Open Roads – We Never Die

REVIEW – In this game, the gameplay is essentially secondary, as the characters and story are more important in the approximately two and a half hours of gameplay, and therefore it is a short, quick game that is not technically complex.


It is a very simple game with only three characters, and consequently the gameplay itself has no great depth, so spending time with Open Roads is not recommended from this aspect.



A minimalist cartoon from the 1970s


Graphically, the game looks like something you would have seen 45-50 years ago from independent, smaller teams, and the lack of precise mouth movements of the characters (they stop moving after a short time, hence the minimalism), and although you can get through the story quickly, in 2.5 hours, it becomes very noticeable in that time. There is no gameplay as such, as it will be more or less a walk between locations, with some interactions. Your main character is Tess Devine, who is helping her mother Opal move out of her house. The house used to belong to Tess’ grandmother, and in the process they discover a hidden drawer in the attic, and there’s a key in it, and so mother and daughter make their way north to her summer home, and the story gets much deeper by then, because the grandmother has kept several things from her family, and it all goes back to the sixties. The deceased grandfather, but also Opal’s sister August will play a role in the events.
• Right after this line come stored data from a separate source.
(* ===== verification/Storage.v ===== *)
(** * The storage stack: IDE driver, buffer cache and log together

    The theorems here are about [bio.c], [ide.c] and [log.c] stacked the way
    the kernel stacks them.  A file system is a [prog fsE K R]; whatever it
    computes on the contract [lstore] it computes on the real stack, and a
    power failure at any disk write leaves a disk from which
    [recover_from_log] produces a content the contract allows. *)

From stdpp Require Import base gmap strings numbers list.
From S2P Require Import Prelude Prog Bio AStore BioFacts BioRefine Layout Log LStore LogRecover LogRefine.

(** The state of the contract right after mounting a file system whose durable
    content is [D]. *)
Definition fs_boot (g : geom) (D : diskmap) : lstore := mklstore g D D ∅ ∅ false.

(** The log's place, as [initlog] computes it from the super block. *)
Definition sb_geom (sb : sfs_super) : geom :=
  mkgeom ROOTDEV (s32 (sb_size sb - sb_nlog sb)) (s32 (sb_nlog sb)).

Definition disk_geom (d : diskmap) : geom := sb_geom (get_super (disk_get d (ROOTDEV, 1))).

Definition stack_rel (g : geom) (l : lstore) (s : logged bstate) : Prop :=
  exists s', log_rel g l s' /\ (lo_log s' = lo_log s /\ bio_rel (lo_store s') (lo_store s)).

Definition stack_rec (g : geom) (d D : diskmap) : Prop := exists d', committed g d' D /\ d = d'.

#[global] Instance stack_refines g :
  Refines fsE lstore (logged bstate) (stack_rel g) (stack_rec g).
Proof. apply (refines_trans _ _ _ _ (log_refines g) logged_refines). Qed.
It all seems ungrandiose, but that is the point and the positive of Open Roads: it offers a down-to-earth experience where the antagonist is not another person, but the distance between the two characters, which can be felt between Jess and Opal as they go from scene to scene talking.
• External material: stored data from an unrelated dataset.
(* ===== verification/SfsFile.v ===== *)
(** * Files of the simple file system as byte arrays

    The block map of an inode ([bmap]), reading and writing ([sfs_readi],
    [sfs_writei]) against the abstract view of a file: 140 data slots and one
    for the indirect block, and the bytes behind them. *)

From stdpp Require Import base gmap strings numbers list.
From S2P Require Import Prelude Prog Bio Layout Log LStore State FsLogic SfsBlock SfsInode.

(** ** The abstract view *)

(** Slot [s] of an inode: the block number of data block [s] for [s < 140],
    the indirect block for [s = 140]; 0 when there is none. *)
Definition slot (i : inode) (l : lstore) (s : Z) : Z :=
  if s =? 140 then addr_at i 12
  else if s <? 12 then addr_at i (Z.to_nat s)
  else if addr_at i 12 =? 0 then 0
  else get_u32 (4 * Z.to_nat (s - 12)) (lget l (i_dev i, addr_at i 12)).

(** Byte [x] of the file; a block that does not exist reads as zeros. *)
Definition fbyte (i : inode) (l : lstore) (x : Z) : Z :=
  if slot i l (x / 512) =? 0 then 0
  else nth (Z.to_nat (x mod 512)) (lget l (i_dev i, slot i l (x / 512))) 0.

(** Bytes [off .. off + n - 1]. *)
Definition fdata (i : inode) (l : lstore) (off n : Z) : list Z := map (fbyte i l) (seqZ off n).

Definition data_blk (dev : Z) (l : lstore) (a : Z) : Prop := meta_end dev l < a < g_start (ls_geom l).

(** The blocks of a file are allocated data blocks, no two slots share one,
    and every byte before [size] has a block. *)
Record file_ok (dev : Z) (i : inode) (l : lstore) : Prop := {
  fo_dev : i_dev i = dev;
  fo_len : length (i_addrs i) = 13%nat;
  fo_slot : forall s, 0 <= s <= 140 -> slot i l s <> 0 ->
    data_blk dev l (slot i l s) /\ block_used dev l (slot i l s) = true /\
    length (lget l (dev, slot i l s)) = 512%nat;
  fo_inj : forall s s', 0 <= s <= 140 -> 0 <= s' <= 140 ->
    slot i l s = slot i l s' -> slot i l s <> 0 -> s = s';
  fo_size : 0 <= i_size i <= 140 * 512;
  fo_full : forall s, 0 <= s < 140 -> s * 512 < i_size i -> slot i l s <> 0;
}.

(** ** Giving a slot a block *)

Definition grow_i (s a : Z) (i : inode) : inode :=
  if s =? 140 then set_addr 12 a i
  else if s <? 12 then set_addr (Z.to_nat s) a i
  else i.

Definition grow_l (dev s a : Z) (i : inode) (l : lstore) : lstore :=
  if (s =? 140) || (s <? 12) then alloc_state dev a l
  else
    lput (dev, addr_at i 12) (put_u32 (4 * Z.to_nat (s - 12)) a (lget l (dev, addr_at i 12)))
      (alloc_state dev a l).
Tess’ other communication is through text messages with her father and her best friend Francine. Ultimately, the point is to slow down and try to get to know everyone. Sometimes through the environment, sometimes through the dialog, we will learn a few things that will improve the atmosphere considerably. That’s a good thing, because even though there’s no lipsync in Open Roads, there is good voice acting: Keri Russell and Kaitlyn Dever give a lifelike, believable performance as mother and daughter. But even if you can overlook the odd lack of lipsync, the game itself is pleasing to look at, despite the fact that it feels old-fashioned. It’s a bit anachronistic: the story is set more in the late 90s, when there were still cathode ray tubes and the development of the Internet was still a big career (and then stopped by the bursting of the dotcom bubble at the turn of the millennium). Back then it was a joy for a young person to get a cell phone, but now everyone is glued to them; that’s how much the world has changed in over 20 years, however unusual that may seem.
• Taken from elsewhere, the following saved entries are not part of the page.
Lemma run_readi_sectors l cs fp last k j c off0 n ns s tot :
  idle l -> fat_vol l -> fp_ok l fp last -> cs !! j = Some c -> cluster_ok (bpb_of l) c ->
  0 <= off0 -> 0 <= tot <= n -> off0 + n < 2 ^ 32 ->
  0 <= s -> s + Z.of_nat ns = SecPerClus (bpb_of l) -> (0 < ns)%nat ->
  (off0 + tot) / 512 = Z.of_nat j * SecPerClus (bpb_of l) + s ->
  let end_ := 512 * SecPerClus (bpb_of l) * (Z.of_nat j + 1) in
  run (iter_list (readi_sector dev (bpb_of l) n c) (seqZ s (Z.of_nat ns)) (tot, off0 + tot, fat_bytes l cs off0 tot)) k (with_fp l fp) =
    Ok ((if off0 + n <=? end_ then inr (n, off0 + n, fat_bytes l cs off0 n)
         else inl (end_ - off0, end_, fat_bytes l cs off0 (end_ - off0))), k, with_fp l fp).
Proof.
  intros Hi Hv Hf Hj Hc Hoff. revert s tot. induction ns as [|ns IH]; intros s tot Ht Hn Hs Hns Hpos Hsec end_; [lia|].
  pose proof (fv_bpb _ Hv) as Hb. destruct (cluster_bound _ _ Hb Hc) as (_ & _ & Hdata). specialize (Hdata s ltac:(lia)).
  rewrite seqZ_cons by lia. cbn [iter_list]. unfold readi_sector at 1. rewrite (first_sector _ _ Hb Hc).
  destruct (run_read_sector l fp last (first_sec (bpb_of l) c + s) k Hi Hv Hf ltac:(lia)) as [Hrd Hrl].
  rewrite !run_assoc. erewrite run_bind_Ok by exact Hrd. rewrite run_assoc. run_step run_bdata.
  rewrite run_assoc. erewrite run_bind_Ok by exact Hrl. cbn [pbind]. unfold SECTSIZE.
  set (m := Z.min (u32 (n - tot)) (512 - (off0 + tot) mod 512)).
  assert (0 <= m /\ (off0 + tot) mod 512 + m <= 512 /\ tot + m <= n /\ (tot < n -> 0 < m)) as Hm by (subst m; rewrite u32_small by lia; lia).
  assert (tot + m = n \/ (off0 + tot + m) mod 512 = 0 /\ (off0 + tot + m) / 512 = Z.of_nat j * SecPerClus (bpb_of l) + (s + 1)) as Hend
    by (subst m; rewrite u32_small by lia; lia).
  rewrite <- (file_sec_cluster l cs j c s Hj), <- Hsec by lia.
  rewrite fat_bytes_sector; [|lia|lia|lia|].
  2: { rewrite Hsec, (file_sec_cluster l cs j c s Hj) by lia. apply (fv_len _ Hv).
       destruct Hb. unfold data_start in *. nia. }
  rewrite <- fat_bytes_app by lia. rewrite (u32_small (tot + m)), (u32_small (off0 + tot + m)) by lia.
  clearbody m. destruct (Z.eqb_spec (tot + m) n) as [He|Hne].
  - rewrite (proj2 (Z.leb_le _ _)); [|subst end_; nia]. rewrite <- Z.add_assoc, He. done.
  - destruct Hend as [|[Hm0 Hd]]; [done|]. rewrite <- Z.add_assoc. rewrite <- Z.add_assoc in Hm0, Hd.
    destruct (decide (ns = 0%nat)) as [->|Hne0].
    + assert (s + 1 = SecPerClus (bpb_of l)) as E by lia. rewrite E in Hd.
      assert (off0 + (tot + m) = end_) as <-.
      { subst end_. replace (512 * SecPerClus (bpb_of l) * (Z.of_nat j + 1)) with (512 * (Z.of_nat j * SecPerClus (bpb_of l) + SecPerClus (bpb_of l))) by ring. lia. }
      rewrite (proj2 (Z.leb_gt _ _)) by lia. replace (off0 + (tot + m) - off0) with (tot + m) by lia. done.
    + replace (Z.pred (Z.of_nat (S ns))) with (Z.of_nat ns) by lia. unfold Z.succ. apply IH; lia.
Qed.
Lemma run_readi_clusters l cs n off0 k cs2 : forall cs1 c fp last tot fuel,
  idle l -> fat_vol l -> cs = cs1 ++ cs2 -> chain l c cs2 -> fp_ok l fp last ->
  0 <= off0 -> 0 <= tot <= n -> tot < n \/ tot = 0 ->
  let C := 512 * SecPerClus (bpb_of l) in
  off0 + n <= C * Z.of_nat (length cs) < 2 ^ 32 -> C * Z.of_nat (length cs1) <= off0 + tot -> (length cs2 <= fuel)%nat ->
  exists fp' last', fp_ok l fp' last' /\
    run (while_fuel fuel (readi_cluster dev (bpb_of l) n C) (c, fp, last, C * Z.of_nat (length cs1), (tot, off0 + tot, fat_bytes l cs off0 tot))) k (with_fp l fp) =
      Ok ((n, fat_bytes l cs off0 n, fp'), k, with_fp l fp').
Proof.
  induction cs2 as [|x cs2 IH]; intros cs1 c fp last tot fuel Hi Hv Hcs Hch Hf Hoff Htot Htn C Hend Hpos Hfuel; [done|].
  destruct fuel as [|fuel]; [cbn in Hfuel; lia|]. pose proof (fv_bpb _ Hv) as Hb. pose proof (bo_spc _ Hb) as Hspc.
  destruct (chain_head _ _ _ Hch) as (? & [= -> <-]). cbn [chain] in Hch. destruct Hch as (_ & Hc & Hch).
  assert (cs !! length cs1 = Some c) as Hj by (subst cs; apply list_lookup_middle; done).
  assert (C * (Z.of_nat (length cs1) + 1) <= C * Z.of_nat (length cs)) as Hle by (subst cs C; rewrite length_app; cbn [length]; nia).
  cbn [while_fuel]. unfold readi_cluster at 1.
  set (pos := C * Z.of_nat (length cs1)) in *. assert (pos + C = C * (Z.of_nat (length cs1) + 1)) as HposC by (subst pos; ring).
  rewrite (u32_small (pos + C)) by lia. rewrite run_assoc.
  set (read := if off0 + tot <? pos + C then _ else _).
  assert (run read k (with_fp l fp) = Ok ((if off0 + n <=? pos + C then
       (if off0 + tot <? pos + C then inr (n, off0 + n, fat_bytes l cs off0 n) else inl (tot, off0 + tot, fat_bytes l cs off0 tot))
     else inl (Z.max tot (pos + C - off0), off0 + Z.max tot (pos + C - off0), fat_bytes l cs off0 (Z.max tot (pos + C - off0)))), k, with_fp l fp)) as Hread.
  { subst read. destruct (Z.ltb_spec (off0 + tot) (pos + C)) as [Hin|Hout].
    - rewrite (u32_small (off0 + tot - pos)) by lia. unfold SECTSIZE. set (s := (off0 + tot - pos) / 512).
      assert (0 <= s < SecPerClus (bpb_of l)) as Hs by (subst s C; split; [|apply Z.div_lt_upper_bound]; lia).
      replace (SecPerClus (bpb_of l) - s) with (Z.of_nat (Z.to_nat (SecPerClus (bpb_of l) - s))) by lia.
      rewrite (run_readi_sectors l cs fp last k (length cs1) c off0 n) by (try done; try lia;
        subst s pos C; rewrite <- (Z.add_comm (- _)), Z.add_opp_l; try lia).
      fold C. rewrite <- HposC. rewrite (Z.max_r tot) by lia. replace (off0 + (pos + C - off0)) with (pos + C) by lia. done.
    - destruct (off0 + n <=? pos + C); [done|]. by rewrite Z.max_l by lia. }
  erewrite run_bind_Ok by exact Hread. clear Hread read.
  set (tot' := Z.max tot (pos + C - off0)).
  assert (off0 + n <= pos + C /\ off0 + tot < pos + C \/
    (if off0 + n <=? pos + C then
       (if off0 + tot <? pos + C then inr (n, off0 + n, fat_bytes l cs off0 n) else inl (tot, off0 + tot, fat_bytes l cs off0 tot))
     else inl (tot', off0 + tot', fat_bytes l cs off0 tot')) = (inl (tot', off0 + tot', fat_bytes l cs off0 tot') : fat_io_pos + fat_io_pos) /\
    (off0 + n <= pos + C -> off0 + tot >= pos + C)) as [[H1 H2]|[-> Hout]].
  { destruct (Z.leb_spec (off0 + n) (pos + C)); [|right; split; [done|lia]].
    destruct (Z.ltb_spec (off0 + tot) (pos + C)); [by left|right]. split; [|lia]. assert (tot' = tot) as -> by (subst tot'; lia). done. }
  { rewrite (proj2 (Z.leb_le _ _)), (proj2 (Z.ltb_lt _ _)) by lia. exists fp, last. done. }
  destruct (run_fat_next l fp last c k Hi Hv Hf (cluster_entry _ _ Hb Hc)) as [Hnext Hf']. rewrite run_assoc. erewrite run_bind_Ok by exact Hnext.
  destruct cs2 as [|y cs2].
  - rewrite Hch. eexists _, _. split; [exact Hf'|]. assert (off0 + n <= pos + C) as Hle2.
    { rewrite HposC. subst cs. rewrite length_app in Hend. cbn [length] in Hend. lia. }
    specialize (Hout Hle2). assert (n = 0) as -> by lia. assert (tot' = 0) as -> by (subst tot'; lia). done.
  - assert (0 <= tot' <= n /\ (tot' < n \/ tot' = 0) /\ pos + C <= off0 + tot') as (H1 & H2 & H3).
    { destruct (Z.le_gt_cases (off0 + n) (pos + C)) as [Hx|Hx]; [specialize (Hout Hx)|]; subst tot'; lia. }
    destruct Hch as [He Hch]. rewrite He. cbn [pbind].
    replace (pos + C) with (C * Z.of_nat (length (cs1 ++ [c]))) by (rewrite length_app; cbn [length]; lia).
    apply IH; try done; try lia.
    + subst cs. by rewrite <- app_assoc.
    + rewrite length_app. cbn [length]. lia.
    + cbn in Hfuel |- *. lia.
Qed.
(** The file of a cached inode: its clusters, less than 4 GB of them. *)
Record fat_file l (i : inode) cs : Prop := {
  ff_dev : i_dev i = dev;
  ff_chain : chain l (i_inum i) cs;
  ff_size : 0 <= i_size i <= 512 * SecPerClus (bpb_of l) * Z.of_nat (length cs);
  ff_cap : 512 * SecPerClus (bpb_of l) * Z.of_nat (length cs) < 2 ^ 32;
}.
The essence of looking to the past


Open Roads is perhaps a good product because it reminds us how much better things used to be than they are now. The developers have shown us that we were in a different era, and they have captured the atmosphere of that time very well. Aside from the visuals, the exploration of mostly indoor 3D environments was a nice touch, and the brighter colors can separate the irrelevant objects from the ones we should all be exploring. But the dialog is no longer played in three dimensions: with the aforementioned lack of lipsync, the switch between the two styles feels almost crude. The budget seems to have run out during these scenes (and we’re not talking about a huge publisher behind the team; Annapurna Interactive is mainly open to indie titles, and even Microids, which is grabbing francophone IPs with both hands, is bigger than them), and this is perhaps also noticeable in the fact that the pace of the dialog is not natural.

There are sometimes incomprehensibly long pauses in the speech. However, if you can get past that, you won’t be disappointed on that one afternoon or evening when you sit down to experience Open Roads. In this case, the word experience is more appropriate than the word game, which Microsoft and many other major publishers use instead. It’s a good experience, and once really worth having, but more often than not it’s a moot point.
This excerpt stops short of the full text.